Approximately 4,000 calories had passed through my system and, by now, I had completed 250 miles on the saddle. They were miles that moved quickly; the route was gently undulating and didn't trouble the fast-twitch fibers, so my legs were still functioning reasonably well. My backside, on the other hand, had started to complain, but my stomach soon chimed in with hunger pangs wondering what was in store for supper.

Seriously? More? Yes, more. I was now deep into the night shift, and the Cotswolds was drawing its curtain for the day. I had no other choice than to seek refuge in the final stronghold of the endless hunger.

And so it was that I found myself in line with Ben Sherman, who jeered me for my attire, and his friend who asked why I wasn't eating energy bars before I placed my order for a large kebab, fries, and three cans of Coke. If I had the energy and the inclination, I would have explained that an energy bar wouldn't provide the sustained energy needed to fuel a further six hours of cycling, while what I had just ordered—large kebab (2,000 calories), fries (900 calories), and three cans of Coke (450 calories)—would.

18-24 hours

Reflecting back, the kebab may not have been the best decision. Despite my need for salt, I didn't want a pool of seawater in my dinner. My gut started rebelling—vigorously protesting my attempt to stuff it with something new and unfamiliar. After finding a suitable spot on the side of a country road, I laid down to rest and spent quite a while groaning into the dewy grass.

There's a good reason why sports nutrition and supplements are so popular among athletes. They provide a rapid energy release that can be easily absorbed by the gut, which is crucial for maintaining performance during long-distance rides. No matter what you eat during long-distance rides for fuel, it's essential to factor it into your training to prevent your stomach from being taken by surprise by a sudden onslaught of calories.

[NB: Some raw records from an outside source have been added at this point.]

(** * Password generator: the generation engine of [model/password.go]

    A shallow embedding of the Go package [model] and the properties of its
    constrained-generation pipeline.

    Every string the package handles is built from ASCII alphabets, so the
    bytes of a string and its runes coincide ([pools_are_ascii],
    [charSets_is_ascii] below); a Go string is modelled as the sequence of
    its characters, each character as its ordinal value. *)

From Stdlib Require Import ZArith List String Ascii Lia Bool.
From stdpp Require Import base option list gmap.

Local Open Scope Z_scope.

(** ** Characters and strings *)

(** Go's [rune] is an [int32]; arithmetic on it wraps around. *)
Abbreviation rune := Z (only parsing).

Definition wrap32 (z : Z) : rune := (z + 2 ^ 31) mod 2 ^ 32 - 2 ^ 31.

(** The characters of a string literal of the source, by ordinal value. *)
Definition runes_of (s : string) : list rune :=
  map (fun c => Z.of_N (N_of_ascii c)) (list_ascii_of_string s).

(** [len(s)] *)
Definition len {A : Type} (s : list A) : Z := Z.of_nat (length s).

(** ** PasswordOptions *)

Record PasswordOptions : Type := mkPasswordOptions {
  MinLength : Z;
  MaxLength : Z;
  DefaultLength : Z;
  Quantity : Z;
  IncludeSymbols : bool;
  IncludeNumbers : bool;
  IncludeUpper : bool;
  IncludeLower : bool;
  BeginWithLetter : bool;
  NoSimilar : bool;
  NoDuplicates : bool;
  NoSequential : bool;
  Length : Z
}.
Lemma createCombinedStates_loop_Abort tbl n crs e :
  createCombinedStates_loop tbl n crs = Abort e →
  e = CombinedSubstateMissing n.
Proof.
  revert tbl. induction crs as [|cr rest IH]; intros tbl; simpl; [done|].
  destruct (createCombinedStateInRule tbl n cr) as [tbl' err] eqn:E.
  intros H. apply bind_Abort in H as [H|(u & _ & H)]; [|by eapply IH].
  destruct err as [e'|]; [|done]. injection H as <-.
  unfold createCombinedStateInRule in E.
  destruct (config.RCombined cr) as [c|]; [|done].
  destruct (Contains tbl (combinedStateName c)); [done|].
  destruct (combineSubstates tbl n (config.Combined_States c) []) as [rs [e2|]] eqn:E2; [|done].
  injection E as _ <-. revert E2. generalize (@nil rule).
  induction (config.Combined_States c) as [|sub subs IHs]; intros acc; simpl; [done|].
  destruct (Get tbl sub); [apply IHs|]. by intros [= _ <-].
Qed.

Lemma build_combined_Abort tbl states e :
  build_combined tbl states = Abort e → ∃ n, e = CombinedSubstateMissing n.
Proof.
  revert tbl. induction states as [|s rest IH]; intros tbl; simpl; [done|].
  unfold createCombinedStates. intros H.
  destruct (createCombinedStates_loop tbl (config.Name s) (config.Rules s))
    as [t|e'|] eqn:E; cbn in H.
  - by eapply IH.
  - injection H as <-. apply createCombinedStates_loop_Abort in E. by eexists.
  - done.
Qed.

(** Where an abort of [Build] comes from. *)
Lemma Build_Abort fuel cfg e :
  Build fuel cfg = Abort e →
  build_states newRules (config.States cfg) = Abort e
  ∨ (∃ n, e = CombinedSubstateMissing n)
  ∨ (∃ n, e = IncludeMissing n).
Proof.
  rewrite Build_unfold. unfold build. intros H.
  destruct (build_states newRules (config.States cfg)) as [t1|e1|] eqn:E1; cbn in H.
  - destruct (build_combined t1 (config.States cfg)) as [t2|e2|] eqn:E2; cbn in H.
    + right. right.
      destruct (resolveIncludes_fail fuel t2)
        as [[final Hf]|(n & st & Hst & [(e' & He & Hab)|[_ Hd]])].
      * rewrite Hf in H. done.
      * rewrite Hab in H. injection H as <-.
        apply resolveIncludesIn_Abort in He as (m & -> & _). by eexists.
      * rewrite Hd in H. done.
    + injection H as <-. right. left. by eapply build_combined_Abort.
    + done.
  - left. congruence.
  - done.
Qed.

Lemma Build_aborts_in_build_states fuel cfg e :
  build_states newRules (config.States cfg) = Abort e →
  Build fuel cfg = Abort e.
Proof. intros H. rewrite Build_unfold. unfold build. by rewrite H. Qed.

Lemma existsb_declares cfg :
  existsb (fun s => existsb rejected (config.Rules s)) (config.States cfg) = true
  ↔ ∃ s r, declares cfg s r ∧ rejected r = true.
Proof.
  rewrite existsb_exists. unfold declares. split.
  - intros (s & Hs & Hr). apply existsb_exists in Hr as (r & Hr & Hrej).
    exists s, r. rewrite !list_elem_of_In. done.
  - intros (s & r & [Hs Hr] & Hrej). exists s. rewrite <- list_elem_of_In.
    split; [done|]. apply existsb_exists. exists r.
    rewrite <- list_elem_of_In. done.
Qed.

(** C7, as amended. For a grammar whose patterns all compile and whose
    token type names are all known, [Build] fails with a
    ConflictingRuleAction error exactly when some rule pairs Push
    with Pop, Token with Include, Token with ByGroups, Include with
    ByGroups, Combined with one of Push, Pop, Include, or has an
    empty pattern and none of Push, Pop, Include. *)
Theorem Build_conflict_iff (fuel : nat) (cfg : config.Lexer) :
  allLexemesOk cfg = true →
  (∃ e, Build fuel cfg = Abort e ∧ classify e = ConflictingRuleAction)
  ↔ ∃ s r, declares cfg s r ∧ rejected r = true.
Proof.
  intros Hok. rewrite <- existsb_declares. split.
  - intros (e & Hab & Hcl).
    destruct (build_states_ok newRules (config.States cfg) Hok)
      as [[Hno [t Ht]]|[Hyes _]]; [|done].
    apply Build_Abort in Hab as [Hab|[[n ->]|[n ->]]]; [congruence|done..].
  - intros Hex.
    destruct (build_states_ok newRules (config.States cfg) Hok)
      as [[Hno _]|[_ (s & cr & e & _ & _ & Hc & Hab)]]; [congruence|].
    exists e. split; [by apply Build_aborts_in_build_states|].
    by apply (checkRule_rejected cr).
Qed.
End SequenceFacts.

(** In a grammar whose second rule has both a push and a pop, [Build]
    fails with a ConflictingRuleAction error. *)
Lemma Build_conflict_iff_witness :
  allLexemesOk (Ext := Examples.exExternals) Examples.cfg_pushPop = true
  ∧ ((∃ e, @Build Examples.exExternals 1 Examples.cfg_pushPop = Abort e
           ∧ classify e = ConflictingRuleAction)
     ↔ ∃ s r, declares Examples.cfg_pushPop s r ∧ rejected r = true).
Proof.
  split; [vm_compute; reflexivity|].
  apply (@Build_conflict_iff Examples.exExternals 1 Examples.cfg_pushPop).
  vm_compute; reflexivity.
Defined.

(** C7, as stated, fails on a rule without pattern whose one directive
    is Combined: it pairs no two categories and it has a directive, yet
    [Build] fails with a ConflictingRuleAction error. *)
Lemma Build_conflict_on_lone_combined :
  (∃ e, @Build Examples.exExternals 1 Examples.cfg_combinedNoPattern = Abort e
        ∧ classify e = ConflictingRuleAction)
  ∧ ¬ ∃ s r, declares Examples.cfg_combinedNoPattern s r
             ∧ claimedConflict r = true.
Proof.
  split.
  - exists RuleHasNothing. split; [vm_compute; reflexivity | reflexivity].
  - intros (s & r & [Hs Hr] & Hc). simpl in Hs.
    apply list_elem_of_singleton in Hs as ->. simpl in Hr.
    apply list_elem_of_singleton in Hr as ->. vm_compute in Hc. discriminate.
Qed.

(** ** The second loop of build *)

Section CombineFacts.
Context `{Ext : Externals}.

Lemma combineSubstates_spec tbl n subs acc rs :
  combineSubstates tbl n subs acc = (rs, None) →
  rs = acc ++ flat_map (rulesIn tbl) subs
  ∧ Forall (fun sub => is_Some (tbl !! sub)) subs.
Proof.
  revert acc. induction subs as [|sub subs IH]; intros acc; simpl.
  - intros [= <-]. by rewrite app_nil_r.
  - unfold Get, rulesIn at 1. destruct (tbl !! sub) as [st|] eqn:E; [|done].
    intros H. apply IH in H as [-> HF]. split; [by rewrite app_assoc|].
    constructor; [by eexists | done].
Qed.

Lemma createCombinedStateInRule_cases tbl n cr tbl1 :
  createCombinedStateInRule tbl n cr = (tbl1, None) →
  (config.RCombined cr = None ∧ tbl1 = tbl)
  ∨ (∃ c, config.RCombined cr = Some c
          ∧ is_Some (tbl !! combinedStateName c) ∧ tbl1 = tbl)
  ∨ (∃ c, config.RCombined cr = Some c
          ∧ tbl !! combinedStateName c = None
          ∧ Forall (fun sub => is_Some (tbl !! sub)) (config.Combined_States c)
          ∧ tbl1 = <[combinedStateName c :=
                       {| name := combinedStateName c;
                          rules := flat_map (rulesIn tbl) (config.Combined_States c) |}]>
                     tbl).
Proof.
  unfold createCombinedStateInRule.
  destruct (config.RCombined cr) as [c|]; [|intros [= <-]; by left].
  intros H. right.
  destruct (Contains tbl (combinedStateName c)) eqn:Hc; unfold Contains in Hc.
  - injection H as <-. left. exists c. by apply bool_decide_eq_true in Hc.
  - apply bool_decide_eq_false in Hc.
    destruct (combineSubstates tbl n (config.Combined_States c) [])
      as [rs [e|]] eqn:E; [done|].
    injection H as <-. apply combineSubstates_spec in E as [-> HF]. right.
    exists c. split; [done|]. split; [|done].
    destruct (tbl !! combinedStateName c) eqn:E; [|done].
    exfalso. apply Hc. by eexists.
Qed.

Lemma combine_all_app tbl a b :
  combine_all tbl (a ++ b) = combine_all tbl a ≫= fun t => combine_all t b.
Proof.
  revert tbl. induction a as [|[n cr] a IH]; intros tbl; simpl; [done|].
  destruct (createCombinedStateInRule tbl n cr) as [t [e|]]; cbn; [done|apply IH].
Qed.

Lemma createCombinedStates_loop_flat tbl n crs :
  createCombinedStates_loop tbl n crs
  = combine_all tbl ((fun r => (n, r)) <$> crs).
Proof.
  revert tbl. induction crs as [|cr rest IH]; intros tbl; simpl; [done|].
  destruct (createCombinedStateInRule tbl n cr) as [t [e|]]; cbn; [done|apply IH].
Qed.

Lemma build_combined_flat tbl states :
  build_combined tbl states = combine_all tbl (rulesOfStates states).
Proof.
  revert tbl. induction states as [|s rest IH]; intros tbl; simpl; [done|].
  rewrite combine_all_app, <- createCombinedStates_loop_flat.
  unfold createCombinedStates.
  destruct (createCombinedStates_loop tbl (config.Name s) (config.Rules s));
    cbn; [apply IH | done..].
Qed.

Lemma rulesOfStates_elem states n r :
  (n, r) ∈ rulesOfStates states
  ↔ ∃ s, s ∈ states ∧ config.Name s = n ∧ r ∈ config.Rules s.
Proof.
  unfold rulesOfStates. rewrite list_elem_of_In, in_flat_map. split.
  - intros (s & Hs & Hin). apply list_elem_of_In, list_elem_of_fmap in Hin
      as (r' & Heq & Hr). injection Heq as -> ->.
    exists s. by rewrite list_elem_of_In.
  - intros (s & Hs & <- & Hr). exists s. rewrite <- list_elem_of_In.
    split; [done|]. apply list_elem_of_In, list_elem_of_fmap. by exists r.
Qed.

Lemma flat_map_rulesIn_mono (tbl tbl' : gmap string state) subs :
  tbl ⊆ tbl' → Forall (fun sub => is_Some (tbl !! sub)) subs →
  flat_map (rulesIn tbl') subs = flat_map (rulesIn tbl) subs.
Proof.
  intros Hsub HF. induction HF as [|sub subs [st Hst] HF IH]; [done|].
  simpl. rewrite IH. f_equal. unfold rulesIn.
  by rewrite Hst, (lookup_weaken _ _ _ _ Hst Hsub).
Qed.

(** The second loop only adds states: one for every [Combined] it
    meets whose name is free, holding the rules of the listed
    states. *)
Lemma combine_all_spec tbl items tbl' :
  combine_all tbl items = Done tbl' →
  tbl ⊆ tbl'
  ∧ (∀ n cr c, (n, cr) ∈ items → config.RCombined cr = Some c →
               is_Some (tbl' !! combinedStateName c))
  ∧ (∀ k st, tbl !! k = None → tbl' !! k = Some st →
       ∃ n cr c, (n, cr) ∈ items ∧ config.RCombined cr = Some c
                 ∧ combinedStateName c = k ∧ name st = k
                 ∧ Forall (fun sub => is_Some (tbl' !! sub)) (config.Combined_States c)
                 ∧ rules st = flat_map (rulesIn tbl') (config.Combined_States c)).
Proof.
  revert tbl. induction items as [|[n cr] rest IH]; intros tbl; simpl.
  - intros [= <-]. split; [done|]. split.
    + intros n cr c Hin. by apply elem_of_nil in Hin.
    + intros k st Hn Hs. congruence.
  - destruct (createCombinedStateInRule tbl n cr) as [tbl1 err] eqn:E.
    intros H. apply bind_Done in H as (u & Herr & H).
    apply mylog_Check_Done in Herr as ->.
    destruct (IH _ H) as (Hsub & Hall & Hnew).
    apply createCombinedStateInRule_cases in E
      as [[Hc ->]|[(c & Hc & Hin & ->)|(c & Hc & Hfree & HF & ->)]].
    + split; [done|]. split.
      * intros n' cr' c' Hin' Hc'. apply elem_of_cons in Hin' as [[= -> ->]|Hin'].
        -- congruence.
        -- by eapply Hall.
      * intros k st Hk Hst. destruct (Hnew _ _ Hk Hst) as (n' & cr' & c' & Hin' & ?).
        exists n', cr', c'. split; [apply elem_of_cons; by right | done].
    + split; [done|]. split.
      * intros n' cr' c' Hin' Hc'. apply elem_of_cons in Hin' as [[= -> ->]|Hin'].
        -- assert (c' = c) as -> by congruence. destruct Hin as [st Hst].
           exists st. by eapply lookup_weaken.
        -- by eapply Hall.
      * intros k st Hk Hst. destruct (Hnew _ _ Hk Hst) as (n' & cr' & c' & Hin' & ?).
        exists n', cr', c'. split; [apply elem_of_cons; by right | done].
    + assert (Hsub0 : tbl ⊆ <[combinedStateName c :=
                 {| name := combinedStateName c;
                    rules := flat_map (rulesIn tbl) (config.Combined_States c) |}]> tbl)
        by (by apply insert_subseteq).
      split; [by etrans|]. split.
      * intros n' cr' c' Hin' Hc'. apply elem_of_cons in Hin' as [[= -> ->]|Hin'].
        -- assert (c' = c) as -> by congruence.
           eexists. eapply lookup_weaken; [apply lookup_insert_eq | exact Hsub].
        -- by eapply Hall.
      * intros k st Hk Hst. destruct (decide (combinedStateName c = k)) as [<-|Hne].
        -- exists n, cr, c. split; [apply elem_of_cons; by left|]. split; [done|].
           split; [done|].
           pose proof (lookup_weaken _ _ _ _ (lookup_insert_eq tbl _ _) Hsub) as Hlk.
           rewrite Hlk in Hst. injection Hst as <-. simpl. split; [done|].
           split.
           ++ eapply Forall_impl; [exact HF|]. intros sub [st Hst].
              exists st. eapply lookup_weaken; [exact Hst | by etrans].
           ++ symmetry. apply flat_map_rulesIn_mono; [by etrans | done].
        -- destruct (Hnew k st) as (n' & cr' & c' & Hin' & ?); [|done|].
           { by rewrite lookup_insert_ne. }
           exists n', cr', c'. split; [apply elem_of_cons; by right | done].
Qed.

Lemma flat_map_rulesIn_Forall P tbl subs :
  tableAll P tbl → Forall P (flat_map (rulesIn tbl) subs).
Proof.
  intros HP. induction subs as [|sub subs IH]; [constructor|].
  simpl. apply Forall_app. split; [|done]. unfold rulesIn.
  destruct (tbl !! sub) as [st|] eqn:Es; [by eapply HP | constructor].
Qed.

Lemma combine_all_tableAll P tbl items tbl' :
  combine_all tbl items = Done tbl' → tableAll P tbl → tableAll P tbl'.
Proof.
  revert tbl. induction items as [|[n cr] rest IH]; intros tbl; simpl.
  - by intros [= <-].
  - destruct (createCombinedStateInRule tbl n cr) as [tbl1 err] eqn:E.
    intros H HP. apply bind_Done in H as (u & Herr & H).
    apply mylog_Check_Done in Herr as ->. apply (IH _ H).
    apply createCombinedStateInRule_cases in E
      as [[Hc ->]|[(c & Hc & Hin & ->)|(c & Hc & Hfree & HF & ->)]]; [done..|].
    intros k st Hst. destruct (decide (combinedStateName c = k)) as [<-|Hne].
    + rewrite lookup_insert_eq in Hst. injection Hst as <-. simpl.
      by apply flat_map_rulesIn_Forall.
    + rewrite lookup_insert_ne in Hst by done. by eapply HP.
Qed.

Lemma resolveIncludesIn_Forall P fuel tbl rs out :
  resolveIncludesIn fuel tbl rs = Done out →
  tableAll P tbl → Forall P rs → Forall P out.
Proof.
  intros H HP. revert rs out H. induction fuel as [|fuel IH]; intros rs out H Hrs; [done|].
  simpl in H. apply loop_Done in H as (outs & HF & ->).
  apply Forall_concat. induction HF as [|rl o rs' outs' Ho HF IHF]; [constructor|].
  apply Forall_cons in Hrs as [Hrl Hrs]. constructor; [|by apply IHF].
  unfold expandRule, Get in Ho. destruct (negb _).
  - destruct (tbl !! include rl) as [st|] eqn:E; [|done].
    eapply IH; [exact Ho|]. by eapply HP.
  - injection Ho as <-. by constructor.
Qed.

Despite my minor setback, I managed a commendable 335 miles and, more importantly, learned another valuable lesson about the intricacies of long-distance cycling.

In the midst of a 24-hour ultra-cycling event, a keen interest in health-and-wellness and science emerged regarding nutrition for a healthy-diet. Despite pre-ridden carb-loading, the cyclist found his stomach demanding sustenance, particularly during the 12-18 hour mark. To cater to his energy requirements, he opted for calorie-rich meals, such as meal deals with triple cheese sandwiches, Monster Munch, and Cherry Coke, totaling around 3,500 calories. While convenient, such foods may not have been the best decision for his stomach during the grueling race. In the world of sports and long-distance cycling, proper understanding of nutrition and hydration plays a pivotal role in maintaining peak performance.